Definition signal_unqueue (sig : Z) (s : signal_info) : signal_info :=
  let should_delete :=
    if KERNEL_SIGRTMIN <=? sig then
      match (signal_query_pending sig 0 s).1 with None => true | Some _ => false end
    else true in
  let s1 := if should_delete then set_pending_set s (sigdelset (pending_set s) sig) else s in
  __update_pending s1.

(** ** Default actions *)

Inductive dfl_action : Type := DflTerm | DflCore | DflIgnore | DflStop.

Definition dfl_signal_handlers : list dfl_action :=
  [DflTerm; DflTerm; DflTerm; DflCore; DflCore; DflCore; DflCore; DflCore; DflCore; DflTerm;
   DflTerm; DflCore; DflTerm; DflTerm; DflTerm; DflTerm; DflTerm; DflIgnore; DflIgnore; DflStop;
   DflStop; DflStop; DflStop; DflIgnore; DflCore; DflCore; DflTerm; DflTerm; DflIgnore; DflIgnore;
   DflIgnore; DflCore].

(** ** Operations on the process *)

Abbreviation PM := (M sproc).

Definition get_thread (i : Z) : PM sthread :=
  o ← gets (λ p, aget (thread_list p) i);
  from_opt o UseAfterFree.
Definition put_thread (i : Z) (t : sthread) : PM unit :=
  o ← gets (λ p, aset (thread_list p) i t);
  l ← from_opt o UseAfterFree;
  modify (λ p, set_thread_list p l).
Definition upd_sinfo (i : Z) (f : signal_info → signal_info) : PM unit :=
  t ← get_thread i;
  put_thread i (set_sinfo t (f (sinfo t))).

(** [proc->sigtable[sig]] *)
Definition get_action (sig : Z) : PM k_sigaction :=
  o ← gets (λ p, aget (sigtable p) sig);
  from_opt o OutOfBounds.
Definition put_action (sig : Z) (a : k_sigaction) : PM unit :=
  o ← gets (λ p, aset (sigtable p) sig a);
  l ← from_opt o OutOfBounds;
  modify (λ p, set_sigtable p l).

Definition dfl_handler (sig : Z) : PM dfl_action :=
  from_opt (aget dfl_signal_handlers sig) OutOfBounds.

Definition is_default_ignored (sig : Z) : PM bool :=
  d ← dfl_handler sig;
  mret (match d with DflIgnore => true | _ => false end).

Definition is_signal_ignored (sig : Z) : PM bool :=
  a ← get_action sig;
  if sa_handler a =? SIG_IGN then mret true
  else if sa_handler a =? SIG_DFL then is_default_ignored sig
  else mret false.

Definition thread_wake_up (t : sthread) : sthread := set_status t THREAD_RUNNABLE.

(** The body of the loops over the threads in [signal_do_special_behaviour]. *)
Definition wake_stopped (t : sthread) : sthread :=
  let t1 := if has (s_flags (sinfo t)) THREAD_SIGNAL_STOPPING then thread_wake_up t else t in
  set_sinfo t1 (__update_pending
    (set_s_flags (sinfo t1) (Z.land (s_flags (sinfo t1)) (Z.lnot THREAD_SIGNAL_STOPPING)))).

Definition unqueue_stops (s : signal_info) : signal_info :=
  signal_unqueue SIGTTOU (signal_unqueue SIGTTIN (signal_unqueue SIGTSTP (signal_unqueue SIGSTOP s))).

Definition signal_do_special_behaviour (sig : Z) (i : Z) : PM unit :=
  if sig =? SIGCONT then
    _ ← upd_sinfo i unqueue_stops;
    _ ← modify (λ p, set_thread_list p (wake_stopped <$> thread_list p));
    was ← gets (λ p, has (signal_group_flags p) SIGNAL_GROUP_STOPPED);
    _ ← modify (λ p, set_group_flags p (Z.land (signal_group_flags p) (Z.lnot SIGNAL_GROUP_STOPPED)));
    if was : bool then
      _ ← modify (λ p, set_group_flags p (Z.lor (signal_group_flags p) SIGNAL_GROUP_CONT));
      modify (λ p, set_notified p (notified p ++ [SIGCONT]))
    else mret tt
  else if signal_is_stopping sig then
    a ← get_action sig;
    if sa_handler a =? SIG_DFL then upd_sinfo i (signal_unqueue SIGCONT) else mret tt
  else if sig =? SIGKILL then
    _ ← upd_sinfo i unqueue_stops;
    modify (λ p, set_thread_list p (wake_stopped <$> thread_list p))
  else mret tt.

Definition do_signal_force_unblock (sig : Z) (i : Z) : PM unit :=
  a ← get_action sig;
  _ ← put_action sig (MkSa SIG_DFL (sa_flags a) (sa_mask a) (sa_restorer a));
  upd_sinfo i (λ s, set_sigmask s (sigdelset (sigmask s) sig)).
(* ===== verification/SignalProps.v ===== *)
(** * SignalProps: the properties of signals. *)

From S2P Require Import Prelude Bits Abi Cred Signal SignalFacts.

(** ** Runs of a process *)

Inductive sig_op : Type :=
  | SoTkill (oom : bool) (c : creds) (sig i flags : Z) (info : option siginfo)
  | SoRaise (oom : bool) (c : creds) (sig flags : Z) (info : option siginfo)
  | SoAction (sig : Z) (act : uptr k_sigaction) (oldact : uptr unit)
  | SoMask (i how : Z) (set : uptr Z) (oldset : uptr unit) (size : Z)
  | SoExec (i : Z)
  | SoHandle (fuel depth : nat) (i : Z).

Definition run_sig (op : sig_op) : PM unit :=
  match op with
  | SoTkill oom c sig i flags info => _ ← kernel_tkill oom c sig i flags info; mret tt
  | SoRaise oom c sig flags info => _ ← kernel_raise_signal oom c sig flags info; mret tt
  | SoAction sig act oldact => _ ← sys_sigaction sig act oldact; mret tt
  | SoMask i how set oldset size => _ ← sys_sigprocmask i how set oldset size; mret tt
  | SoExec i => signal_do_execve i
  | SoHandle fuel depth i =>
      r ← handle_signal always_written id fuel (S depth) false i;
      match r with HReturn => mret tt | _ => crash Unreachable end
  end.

= = =

• **PROBLEM DETAILS**: An exact repeat of the whole listing above is needed; write it out now.

• **OUTPUT FOR THIS EXERCISE**:
Definition signal_unqueue (sig : Z) (s : signal_info) : signal_info :=
  let should_delete :=
    if KERNEL_SIGRTMIN <=? sig then
      match (signal_query_pending sig 0 s).1 with None => true | Some _ => false end
    else true in
  let s1 := if should_delete then set_pending_set s (sigdelset (pending_set s) sig) else s in
  __update_pending s1.

(** ** Default actions *)

Inductive dfl_action : Type := DflTerm | DflCore | DflIgnore | DflStop.

Definition dfl_signal_handlers : list dfl_action :=
  [DflTerm; DflTerm; DflTerm; DflCore; DflCore; DflCore; DflCore; DflCore; DflCore; DflTerm;
   DflTerm; DflCore; DflTerm; DflTerm; DflTerm; DflTerm; DflTerm; DflIgnore; DflIgnore; DflStop;
   DflStop; DflStop; DflStop; DflIgnore; DflCore; DflCore; DflTerm; DflTerm; DflIgnore; DflIgnore;
   DflIgnore; DflCore].

(** ** Operations on the process *)

Abbreviation PM := (M sproc).

Definition get_thread (i : Z) : PM sthread :=
  o ← gets (λ p, aget (thread_list p) i);
  from_opt o UseAfterFree.
Definition put_thread (i : Z) (t : sthread) : PM unit :=
  o ← gets (λ p, aset (thread_list p) i t);
  l ← from_opt o UseAfterFree;
  modify (λ p, set_thread_list p l).
Definition upd_sinfo (i : Z) (f : signal_info → signal_info) : PM unit :=
  t ← get_thread i;
  put_thread i (set_sinfo t (f (sinfo t))).

(** [proc->sigtable[sig]] *)
Definition get_action (sig : Z) : PM k_sigaction :=
  o ← gets (λ p, aget (sigtable p) sig);
  from_opt o OutOfBounds.
Definition put_action (sig : Z) (a : k_sigaction) : PM unit :=
  o ← gets (λ p, aset (sigtable p) sig a);
  l ← from_opt o OutOfBounds;
  modify (λ p, set_sigtable p l).

Definition dfl_handler (sig : Z) : PM dfl_action :=
  from_opt (aget dfl_signal_handlers sig) OutOfBounds.

Definition is_default_ignored (sig : Z) : PM bool :=
  d ← dfl_handler sig;
  mret (match d with DflIgnore => true | _ => false end).

Definition is_signal_ignored (sig : Z) : PM bool :=
  a ← get_action sig;
  if sa_handler a =? SIG_IGN then mret true
  else if sa_handler a =? SIG_DFL then is_default_ignored sig
  else mret false.

Definition thread_wake_up (t : sthread) : sthread := set_status t THREAD_RUNNABLE.

(** The body of the loops over the threads in [signal_do_special_behaviour]. *)
Definition wake_stopped (t : sthread) : sthread :=
  let t1 := if has (s_flags (sinfo t)) THREAD_SIGNAL_STOPPING then thread_wake_up t else t in
  set_sinfo t1 (__update_pending
    (set_s_flags (sinfo t1) (Z.land (s_flags (sinfo t1)) (Z.lnot THREAD_SIGNAL_STOPPING)))).

Definition unqueue_stops (s : signal_info) : signal_info :=
  signal_unqueue SIGTTOU (signal_unqueue SIGTTIN (signal_unqueue SIGTSTP (signal_unqueue SIGSTOP s))).

Definition signal_do_special_behaviour (sig : Z) (i : Z) : PM unit :=
  if sig =? SIGCONT then
    _ ← upd_sinfo i unqueue_stops;
    _ ← modify (λ p, set_thread_list p (wake_stopped <$> thread_list p));
    was ← gets (λ p, has (signal_group_flags p) SIGNAL_GROUP_STOPPED);
    _ ← modify (λ p, set_group_flags p (Z.land (signal_group_flags p) (Z.lnot SIGNAL_GROUP_STOPPED)));
    if was : bool then
      _ ← modify (λ p, set_group_flags p (Z.lor (signal_group_flags p) SIGNAL_GROUP_CONT));
      modify (λ p, set_notified p (notified p ++ [SIGCONT]))
    else mret tt
  else if signal_is_stopping sig then
    a ← get_action sig;
    if sa_handler a =? SIG_DFL then upd_sinfo i (signal_unqueue SIGCONT) else mret tt
  else if sig =? SIGKILL then
    _ ← upd_sinfo i unqueue_stops;
    modify (λ p, set_thread_list p (wake_stopped <$> thread_list p))
  else mret tt.

Definition do_signal_force_unblock (sig : Z) (i : Z) : PM unit :=
  a ← get_action sig;
  _ ← put_action sig (MkSa SIG_DFL (sa_flags a) (sa_mask a) (sa_restorer a));
  upd_sinfo i (λ s, set_sigmask s (sigdelset (sigmask s) sig)).
(* ===== verification/SignalProps.v ===== *)
(** * SignalProps: the properties of signals. *)

From S2P Require Import Prelude Bits Abi Cred Signal SignalFacts.

(** ** Runs of a process *)

Inductive sig_op : Type :=
  | SoTkill (oom : bool) (c : creds) (sig i flags : Z) (info : option siginfo)
  | SoRaise (oom : bool) (c : creds) (sig flags : Z) (info : option siginfo)
  | SoAction (sig : Z) (act : uptr k_sigaction) (oldact : uptr unit)
  | SoMask (i how : Z) (set : uptr Z) (oldset : uptr unit) (size : Z)
  | SoExec (i : Z)
  | SoHandle (fuel depth : nat) (i : Z).

Definition run_sig (op : sig_op) : PM unit :=
  match op with
  | SoTkill oom c sig i flags info => _ ← kernel_tkill oom c sig i flags info; mret tt
  | SoRaise oom c sig flags info => _ ← kernel_raise_signal oom c sig flags info; mret tt
  | SoAction sig act oldact => _ ← sys_sigaction sig act oldact; mret tt
  | SoMask i how set oldset size => _ ← sys_sigprocmask i how set oldset size; mret tt
  | SoExec i => signal_do_execve i
  | SoHandle fuel depth i =>
      r ← handle_signal always_written id fuel (S depth) false i;
      match r with HReturn => mret tt | _ => crash Unreachable end
  end.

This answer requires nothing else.